Aim of the task >>
From the first line of the data below, copy each line up to the one containing "call of a read", and include that line too.

(Material for this exercise Opens)

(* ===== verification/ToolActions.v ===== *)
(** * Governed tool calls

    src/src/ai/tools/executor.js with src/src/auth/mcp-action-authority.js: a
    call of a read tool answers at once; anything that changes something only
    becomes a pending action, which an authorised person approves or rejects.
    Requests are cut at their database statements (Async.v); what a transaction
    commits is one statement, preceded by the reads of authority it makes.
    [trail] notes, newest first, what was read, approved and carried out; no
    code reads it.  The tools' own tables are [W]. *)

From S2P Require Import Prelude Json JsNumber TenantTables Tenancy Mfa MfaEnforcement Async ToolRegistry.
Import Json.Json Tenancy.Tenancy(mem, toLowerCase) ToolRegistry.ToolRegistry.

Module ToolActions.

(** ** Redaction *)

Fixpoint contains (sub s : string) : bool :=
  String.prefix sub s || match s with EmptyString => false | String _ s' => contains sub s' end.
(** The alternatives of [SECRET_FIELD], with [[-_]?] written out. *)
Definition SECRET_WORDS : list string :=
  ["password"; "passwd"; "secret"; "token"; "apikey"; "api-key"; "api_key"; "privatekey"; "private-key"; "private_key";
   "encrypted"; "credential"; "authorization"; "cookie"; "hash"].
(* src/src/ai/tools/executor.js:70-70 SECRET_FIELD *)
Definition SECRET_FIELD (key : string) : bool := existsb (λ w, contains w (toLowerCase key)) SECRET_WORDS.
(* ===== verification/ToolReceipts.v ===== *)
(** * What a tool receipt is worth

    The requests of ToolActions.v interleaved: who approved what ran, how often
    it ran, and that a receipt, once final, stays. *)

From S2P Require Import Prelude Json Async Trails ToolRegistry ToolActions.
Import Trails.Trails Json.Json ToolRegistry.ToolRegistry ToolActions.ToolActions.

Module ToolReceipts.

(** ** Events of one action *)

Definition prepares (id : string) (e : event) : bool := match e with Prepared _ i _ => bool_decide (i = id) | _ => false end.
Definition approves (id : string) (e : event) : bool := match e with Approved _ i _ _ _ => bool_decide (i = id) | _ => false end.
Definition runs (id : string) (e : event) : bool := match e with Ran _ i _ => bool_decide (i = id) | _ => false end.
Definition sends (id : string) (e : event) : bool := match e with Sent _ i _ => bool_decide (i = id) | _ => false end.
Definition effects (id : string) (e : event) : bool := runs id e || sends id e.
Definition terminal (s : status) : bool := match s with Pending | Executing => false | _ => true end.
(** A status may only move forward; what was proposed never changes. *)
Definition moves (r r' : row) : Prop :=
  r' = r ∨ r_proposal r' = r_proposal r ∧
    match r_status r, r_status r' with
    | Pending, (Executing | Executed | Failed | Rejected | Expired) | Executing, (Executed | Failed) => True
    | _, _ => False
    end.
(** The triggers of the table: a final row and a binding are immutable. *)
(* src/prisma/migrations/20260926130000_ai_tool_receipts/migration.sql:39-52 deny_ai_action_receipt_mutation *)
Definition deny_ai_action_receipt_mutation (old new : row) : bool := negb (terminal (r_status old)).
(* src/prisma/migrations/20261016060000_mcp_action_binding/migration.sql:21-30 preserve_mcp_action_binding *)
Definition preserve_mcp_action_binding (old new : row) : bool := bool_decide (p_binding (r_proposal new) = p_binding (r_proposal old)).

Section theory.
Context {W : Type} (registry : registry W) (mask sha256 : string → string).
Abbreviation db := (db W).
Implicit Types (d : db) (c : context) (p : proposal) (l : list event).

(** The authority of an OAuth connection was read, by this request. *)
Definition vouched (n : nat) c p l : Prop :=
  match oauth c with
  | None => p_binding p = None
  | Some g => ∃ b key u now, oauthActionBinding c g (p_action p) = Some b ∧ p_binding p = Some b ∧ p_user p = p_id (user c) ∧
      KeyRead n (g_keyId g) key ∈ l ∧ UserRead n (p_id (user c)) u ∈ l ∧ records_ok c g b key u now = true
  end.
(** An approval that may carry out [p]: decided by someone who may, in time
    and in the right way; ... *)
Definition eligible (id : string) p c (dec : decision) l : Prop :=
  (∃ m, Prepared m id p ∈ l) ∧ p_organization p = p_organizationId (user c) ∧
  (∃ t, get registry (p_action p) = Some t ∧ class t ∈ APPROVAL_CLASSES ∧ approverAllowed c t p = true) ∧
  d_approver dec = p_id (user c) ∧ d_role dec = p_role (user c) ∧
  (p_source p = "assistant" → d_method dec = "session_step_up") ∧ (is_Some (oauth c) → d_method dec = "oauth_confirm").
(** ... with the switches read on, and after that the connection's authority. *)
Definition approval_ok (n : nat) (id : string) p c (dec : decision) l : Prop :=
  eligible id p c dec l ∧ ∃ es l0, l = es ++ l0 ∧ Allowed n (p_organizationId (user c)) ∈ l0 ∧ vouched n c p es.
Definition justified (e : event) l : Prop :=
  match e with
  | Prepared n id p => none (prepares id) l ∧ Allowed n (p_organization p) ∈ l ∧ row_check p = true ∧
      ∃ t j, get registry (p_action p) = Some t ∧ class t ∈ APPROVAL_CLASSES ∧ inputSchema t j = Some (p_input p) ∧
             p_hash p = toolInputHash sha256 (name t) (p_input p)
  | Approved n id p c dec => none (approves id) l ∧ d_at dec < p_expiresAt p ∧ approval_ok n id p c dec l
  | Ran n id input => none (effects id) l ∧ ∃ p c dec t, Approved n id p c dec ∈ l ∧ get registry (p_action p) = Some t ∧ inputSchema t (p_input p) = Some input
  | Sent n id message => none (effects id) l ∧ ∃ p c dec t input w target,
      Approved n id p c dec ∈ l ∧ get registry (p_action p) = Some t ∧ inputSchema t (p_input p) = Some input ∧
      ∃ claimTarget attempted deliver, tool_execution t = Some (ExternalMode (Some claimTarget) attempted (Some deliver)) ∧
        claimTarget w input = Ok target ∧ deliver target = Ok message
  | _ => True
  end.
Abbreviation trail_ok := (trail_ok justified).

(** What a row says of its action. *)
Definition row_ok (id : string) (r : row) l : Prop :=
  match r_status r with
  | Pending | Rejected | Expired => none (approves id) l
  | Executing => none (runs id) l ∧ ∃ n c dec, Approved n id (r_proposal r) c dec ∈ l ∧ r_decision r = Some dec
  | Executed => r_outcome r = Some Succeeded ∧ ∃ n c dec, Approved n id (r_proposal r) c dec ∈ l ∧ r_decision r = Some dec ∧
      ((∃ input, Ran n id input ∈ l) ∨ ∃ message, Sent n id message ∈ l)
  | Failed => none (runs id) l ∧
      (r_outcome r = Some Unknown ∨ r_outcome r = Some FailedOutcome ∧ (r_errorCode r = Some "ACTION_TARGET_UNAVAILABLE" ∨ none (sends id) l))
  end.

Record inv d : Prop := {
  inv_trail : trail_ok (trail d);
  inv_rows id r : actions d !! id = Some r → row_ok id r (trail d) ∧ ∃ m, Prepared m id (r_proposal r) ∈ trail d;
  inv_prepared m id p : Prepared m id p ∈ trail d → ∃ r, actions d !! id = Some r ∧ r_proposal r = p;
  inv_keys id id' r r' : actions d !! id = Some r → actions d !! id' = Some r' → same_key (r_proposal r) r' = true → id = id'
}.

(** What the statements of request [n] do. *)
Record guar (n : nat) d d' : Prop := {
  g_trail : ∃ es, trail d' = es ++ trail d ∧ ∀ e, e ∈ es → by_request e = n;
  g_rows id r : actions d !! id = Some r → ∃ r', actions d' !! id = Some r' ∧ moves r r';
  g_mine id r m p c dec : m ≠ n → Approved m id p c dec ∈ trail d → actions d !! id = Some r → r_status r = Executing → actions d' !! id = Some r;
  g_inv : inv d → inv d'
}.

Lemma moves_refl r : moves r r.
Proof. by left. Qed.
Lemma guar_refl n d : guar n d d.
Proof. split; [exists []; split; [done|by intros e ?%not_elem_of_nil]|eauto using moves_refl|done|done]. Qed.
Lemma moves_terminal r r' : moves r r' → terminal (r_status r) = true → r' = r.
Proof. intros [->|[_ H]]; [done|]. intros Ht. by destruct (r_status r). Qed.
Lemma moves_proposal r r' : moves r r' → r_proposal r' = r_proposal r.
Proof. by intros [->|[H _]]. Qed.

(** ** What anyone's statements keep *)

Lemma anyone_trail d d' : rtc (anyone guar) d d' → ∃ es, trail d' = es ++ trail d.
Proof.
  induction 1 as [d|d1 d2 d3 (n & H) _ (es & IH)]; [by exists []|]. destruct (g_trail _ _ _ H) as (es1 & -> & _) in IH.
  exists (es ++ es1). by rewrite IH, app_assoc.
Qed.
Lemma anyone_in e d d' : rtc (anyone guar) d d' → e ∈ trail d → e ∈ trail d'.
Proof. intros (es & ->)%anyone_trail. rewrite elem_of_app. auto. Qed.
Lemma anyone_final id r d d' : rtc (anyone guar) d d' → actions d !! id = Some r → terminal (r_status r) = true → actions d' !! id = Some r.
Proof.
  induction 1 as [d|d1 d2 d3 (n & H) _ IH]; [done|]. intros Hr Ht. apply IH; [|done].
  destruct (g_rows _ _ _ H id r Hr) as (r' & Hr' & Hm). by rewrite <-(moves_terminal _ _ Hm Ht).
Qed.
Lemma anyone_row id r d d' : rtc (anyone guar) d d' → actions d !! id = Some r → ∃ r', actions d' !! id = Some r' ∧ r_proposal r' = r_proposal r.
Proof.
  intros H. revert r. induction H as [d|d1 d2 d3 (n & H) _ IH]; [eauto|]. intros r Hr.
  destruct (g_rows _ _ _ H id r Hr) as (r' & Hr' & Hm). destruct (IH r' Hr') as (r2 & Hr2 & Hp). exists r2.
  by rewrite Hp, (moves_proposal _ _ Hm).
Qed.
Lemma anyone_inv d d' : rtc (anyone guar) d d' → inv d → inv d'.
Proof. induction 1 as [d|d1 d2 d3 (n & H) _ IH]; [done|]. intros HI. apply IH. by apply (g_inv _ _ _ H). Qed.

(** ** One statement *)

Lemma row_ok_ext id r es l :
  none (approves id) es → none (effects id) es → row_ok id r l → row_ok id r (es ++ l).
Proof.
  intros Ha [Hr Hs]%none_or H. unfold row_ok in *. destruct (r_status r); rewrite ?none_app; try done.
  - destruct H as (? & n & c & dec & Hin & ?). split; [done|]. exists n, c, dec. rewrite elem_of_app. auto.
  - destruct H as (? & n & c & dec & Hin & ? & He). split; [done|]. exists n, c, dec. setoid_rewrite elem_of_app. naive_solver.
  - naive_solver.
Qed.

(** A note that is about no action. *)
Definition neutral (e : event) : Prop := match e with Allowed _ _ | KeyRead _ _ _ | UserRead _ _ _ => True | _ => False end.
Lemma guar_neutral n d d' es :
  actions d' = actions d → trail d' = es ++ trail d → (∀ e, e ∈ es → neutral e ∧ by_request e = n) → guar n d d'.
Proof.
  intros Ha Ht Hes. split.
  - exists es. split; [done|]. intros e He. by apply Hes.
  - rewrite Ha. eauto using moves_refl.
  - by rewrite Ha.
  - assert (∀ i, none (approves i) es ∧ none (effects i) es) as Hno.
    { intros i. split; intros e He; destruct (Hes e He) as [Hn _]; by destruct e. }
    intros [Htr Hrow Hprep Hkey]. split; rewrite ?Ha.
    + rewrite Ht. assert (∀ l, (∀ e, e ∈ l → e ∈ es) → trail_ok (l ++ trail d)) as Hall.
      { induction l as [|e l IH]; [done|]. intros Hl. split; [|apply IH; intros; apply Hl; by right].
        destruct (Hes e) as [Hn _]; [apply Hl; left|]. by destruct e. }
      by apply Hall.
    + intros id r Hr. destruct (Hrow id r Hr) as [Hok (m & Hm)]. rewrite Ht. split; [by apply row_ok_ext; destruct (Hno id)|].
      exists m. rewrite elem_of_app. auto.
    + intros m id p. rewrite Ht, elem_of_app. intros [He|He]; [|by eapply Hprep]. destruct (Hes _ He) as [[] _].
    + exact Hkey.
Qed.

(Material for this exercise Closes)

Task output >>
(* ===== verification/ToolActions.v ===== *)
(** * Governed tool calls

    src/src/ai/tools/executor.js with src/src/auth/mcp-action-authority.js: a
    call of a read tool answers at once; anything that changes something only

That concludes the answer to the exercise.